False Claims Act and Related Criminal Provisions. The federal False Claims Act (the “False Claims Act”)
imposes civil penalties for knowingly making or causing to be made false claims or false records or statements with respect
to governmental programs, such as Medicare and Medicaid, in order to obtain reimbursement or failure to return
overpayments. Private individuals may bring qui tam or “whistle blower” suits against providers under the False Claims
Act, which authorizes the payment of a portion of any recovery to the individual bringing suit. The Health Reform Laws
also amended the federal anti-kickback laws to state that any claim submitted to a federal or state healthcare program which
violates the anti-kickback law is also a false claim under the False Claims Act. The False Claims Act generally provides for
the imposition of civil penalties and for treble damages, resulting in the possibility of substantial financial penalties.
Criminal statutes that are similar to the False Claims Act provide that if a corporation is convicted of presenting a claim or
making a statement that it knows to be false, fictitious or fraudulent to any federal agency it may be fined. Conviction under
these statutes also may result in exclusion from participation in federal and state healthcare programs. Some states have also
enacted laws similar to the False Claims Act which may include criminal penalties, substantial fines, and treble damages.
Government Procurement Regulations. As discussed above, we have a contract with the DoD, which subjects us
to all of the applicable Federal Acquisition Regulations and Department of Defense FAR Supplement which govern federal
government contracts. Further, there are other federal and state laws applicable to our DoD arrangement and other clients
that may be subject to government procurement regulations. In addition, certain of our clients participate as contracting
carriers in the Federal Employees Health Benefits Program which is administered by the Office of Personnel Management
and contains various PBM standards, including PBM transparency standards.

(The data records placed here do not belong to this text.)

Lemma qreg_effects_permute ws ws' q :
  NoDup ws.*1 -> ws ≡ₚ ws' ->
  foldl (fun q w => qreg_effect w.1 (wrap32 w.2) q) q ws =
  foldl (fun q w => qreg_effect w.1 (wrap32 w.2) q) q ws'.
Proof.
  intros Hnd Hp. rewrite !foldl_foldr_reverse.
  apply (foldr_permutation (=)).
  - by intros x q1 q2 ->.
  - intros j1 [r1 v1] j2 [r2 v2] b Hj H1 H2. unfold flip. simpl.
    apply qreg_effect_comm; [apply wrap32_range..|]. intros ->.
    assert (Hnd' : NoDup (reverse ws).*1) by (by rewrite reverse_Permutation).
    apply Hj. eapply (NoDup_lookup _ _ _ r2 Hnd'); rewrite list_lookup_fmap.
    + by rewrite H1.
    + by rewrite H2.
  - by rewrite !reverse_Permutation.
Qed.

Lemma bring_up_effect size desc driver device q :
  is_u32 size -> is_u64 desc -> is_u64 driver -> is_u64 device ->
  foldl (fun q w => qreg_effect w.1 (wrap32 w.2) q) q (bring_up size desc driver device) =
  QueueConfig.mk size true desc driver device.
Proof.
  intros Hs Hd Hr Hv. unfold bring_up. cbn [foldl fst snd qreg_effect].
  unfold QueueConfig.set_desc, QueueConfig.set_driver, QueueConfig.set_device,
    QueueConfig.set_ready. simpl.
  rewrite !Z.shiftr_div_pow2 by lia. f_equal.
  - by apply wrap32_small.
  - rewrite set_high_low; ulia.
  - rewrite set_high_low; ulia.
  - rewrite set_high_low; ulia.
Qed.
End QueueProgramming.

(** ** Config space *)

Section ConfigSpace.
Import MmioTransport.
Implicit Types (m : t) (c : bytes).

(** The bytes a read at [off] sees: those of the config block, then zeros. *)
Definition config_bytes c (off : Z) (n : nat) : bytes :=
  (fun i => default Byte.x00 (config_get c (off + Z.of_nat i))) <$> seq 0 n.

Lemma read_config_bytes m off n : read_config m off n = from_le (config_bytes (config m) off n).
Proof.
  unfold read_config, config_bytes. induction n as [|n IH]; [done|].
  rewrite seq_S, foldl_snoc, IH, fmap_app. simpl.
  rewrite from_le_snoc, length_fmap, length_seq. f_equal. f_equal. lia.
Qed.

Lemma config_bytes_in c off n :
  0 <= off -> off + Z.of_nat n <= zlen c -> config_bytes c off n = slice c (Z.to_nat off) n.
Proof.
  intros Ho Hn. unfold zlen in *. apply list_eq. intros i. unfold config_bytes.
  rewrite list_lookup_fmap. destruct (decide (i < n)%nat).
  - rewrite lookup_seq_lt, slice_lookup by done. simpl. unfold config_get, zlen.
    case_if; [|lia]. replace (Z.to_nat (off + Z.of_nat i)) with (Z.to_nat off + i)%nat by lia.
    by destruct (lookup_lt_is_Some_2 c (Z.to_nat off + i)) as [x ->]; [lia|].
  - rewrite lookup_seq_ge by lia. simpl. symmetry. apply lookup_ge_None_2.
    rewrite slice_length; lia.
Qed.

(** The block after the first [k] bytes of a write within it. *)
Lemma write_config_fold_in off value c k :
  0 <= off -> off + Z.of_nat k <= zlen c -> (0 < k)%nat ->
  foldl (write_config_step off value) (c, false) (seq 0 k) =
    (splice c (Z.to_nat off) (to_le k value), true).
Proof.
  intros Ho. induction k as [|k IH]; [lia|]. intros Hk _.
  rewrite seq_S, foldl_snoc.
  assert (IH' : (foldl (write_config_step off value) (c, false) (seq 0 k)).1 =
     splice c (Z.to_nat off) (to_le k value)).
  { destruct k; [|rewrite IH by lia; done]. by rewrite to_le_0, splice_nil. }
  unfold write_config_step at 1. rewrite IH'. unfold zlen in *.
  assert (Hl : length (splice c (Z.to_nat off) (to_le k value)) = length c) by len.
  unfold config_get, zlen. rewrite Hl. case_if; [|lia].
  destruct (lookup_lt_is_Some_2 (splice c (Z.to_nat off) (to_le k value))
    (Z.to_nat (off + Z.of_nat (0 + k)))) as [x ->]; [lia|]. f_equal.
  replace (Z.to_nat (off + Z.of_nat (0 + k))) with (Z.to_nat off + length (to_le k value))%nat
    by len.
  rewrite splice_insert_next by len. f_equal. by rewrite to_le_snoc.
Qed.
End ConfigSpace.

(** ** The register block over any sequence of accesses *)

(** A guest access, or the device side raising its interrupt or draining the
    pending kick. *)
Inductive MmioOp : Type :=
| MWrite (offset : Z) (size : nat) (value : Z) | MRaise | MTake.

Definition mmio_exec (o : MmioOp) (m : MmioTransport.t) : MmioTransport.t :=
  match o with
  | MWrite off n v => MmioTransport.write off n v m
  | MRaise => MmioTransport.raise_interrupt m
  | MTake => (MmioTransport.take_notify m).2
  end.

Section Invariant.
Import MmioTransport.
Implicit Types (m : t).

(** Every register fits its width, and every queue its fields. *)
Record mmio_ok (m : t) : Prop := {
  ok_features : is_u64 (driver_features m);
  ok_device_sel : is_u32 (device_features_sel m);
  ok_driver_sel : is_u32 (driver_features_sel m);
  ok_status : is_u32 (status m);
  ok_queue_sel : is_u32 (queue_sel m);
  ok_queues : Forall queue_ok (queues m);
  ok_interrupt : is_u32 (interrupt_status m);
  ok_generation : is_u32 (config_generation m);
  ok_notify : from_option is_u32 True (pending_notify m);
}.

(** What identifies the device: fixed when it is built. *)
Definition identity m : Z * Z * nat * nat :=
  (device_id m, device_features m, length (config m), length (queues m)).

Lemma lor_u32 a b : is_u32 a -> is_u32 b -> is_u32 (Z.lor a b).
Proof.
  intros [Ha1 Ha2] [Hb1 Hb2]. split; [by apply Z.lor_nonneg|].
  rewrite <- (Z.mod_small a (2 ^ 32)), <- (Z.mod_small b (2 ^ 32)) by done.
  rewrite <- !Z.land_ones, <- Z.land_lor_distr_l, Z.land_ones by lia.
  by apply Z.mod_pos_bound.
Qed.

Lemma ldiff_u32 a b : is_u32 a -> is_u32 (Z.ldiff a b).
Proof.
  intros [Ha1 Ha2]. split; [apply Z.ldiff_nonneg; by left|].
  rewrite <- (Z.mod_small a (2 ^ 32)) by done.
  rewrite <- Z.land_ones by lia. rewrite Z.ldiff_land, <- Z.land_assoc,
    (Z.land_comm (Z.ones 32)), Z.land_assoc, Z.land_ones by lia.
  by apply Z.mod_pos_bound.
Qed.

Lemma with_current_queue_ok f m :
  (forall q, queue_ok q -> queue_ok (f q)) -> mmio_ok m ->
  mmio_ok (with_current_queue f m) /\ identity (with_current_queue f m) = identity m.
Proof.
  intros Hf Hok. unfold with_current_queue.
  destruct (queues m !! _) as [q|] eqn:Hq; [|done]. destruct Hok. split.
  - split; try done. simpl. apply Forall_insert; [done|]. apply Hf.
    by eapply Forall_lookup_1.
  - unfold identity. simpl. by rewrite length_insert.
Qed.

Antitrust. The antitrust laws generally prohibit competitors from fixing prices, dividing markets and boycotting
competitors, regardless of the size or market power of the companies involved. Further, antitrust laws generally prohibit
other conduct that is found to restrain competition unreasonably, such as certain attempts to tie or bundle services together
and certain exclusive dealing arrangements.
ERISA Regulation. The Employee Retirement Income Security Act of 1974 (“ERISA”) regulates certain aspects
of employee pension and health benefit plans, including self-funded corporate health plans with respect to which we have
agreements to provide PBM services. We believe that the conduct of our business is not generally subject to the fiduciary
obligations of ERISA. However, there can be no assurance that the U.S. Department of Labor (the “DOL”), which is the
agency that enforces ERISA, would not assert that the fiduciary obligations imposed by ERISA apply to certain aspects of
our operations or that courts would not reach such a ruling in private ERISA litigation.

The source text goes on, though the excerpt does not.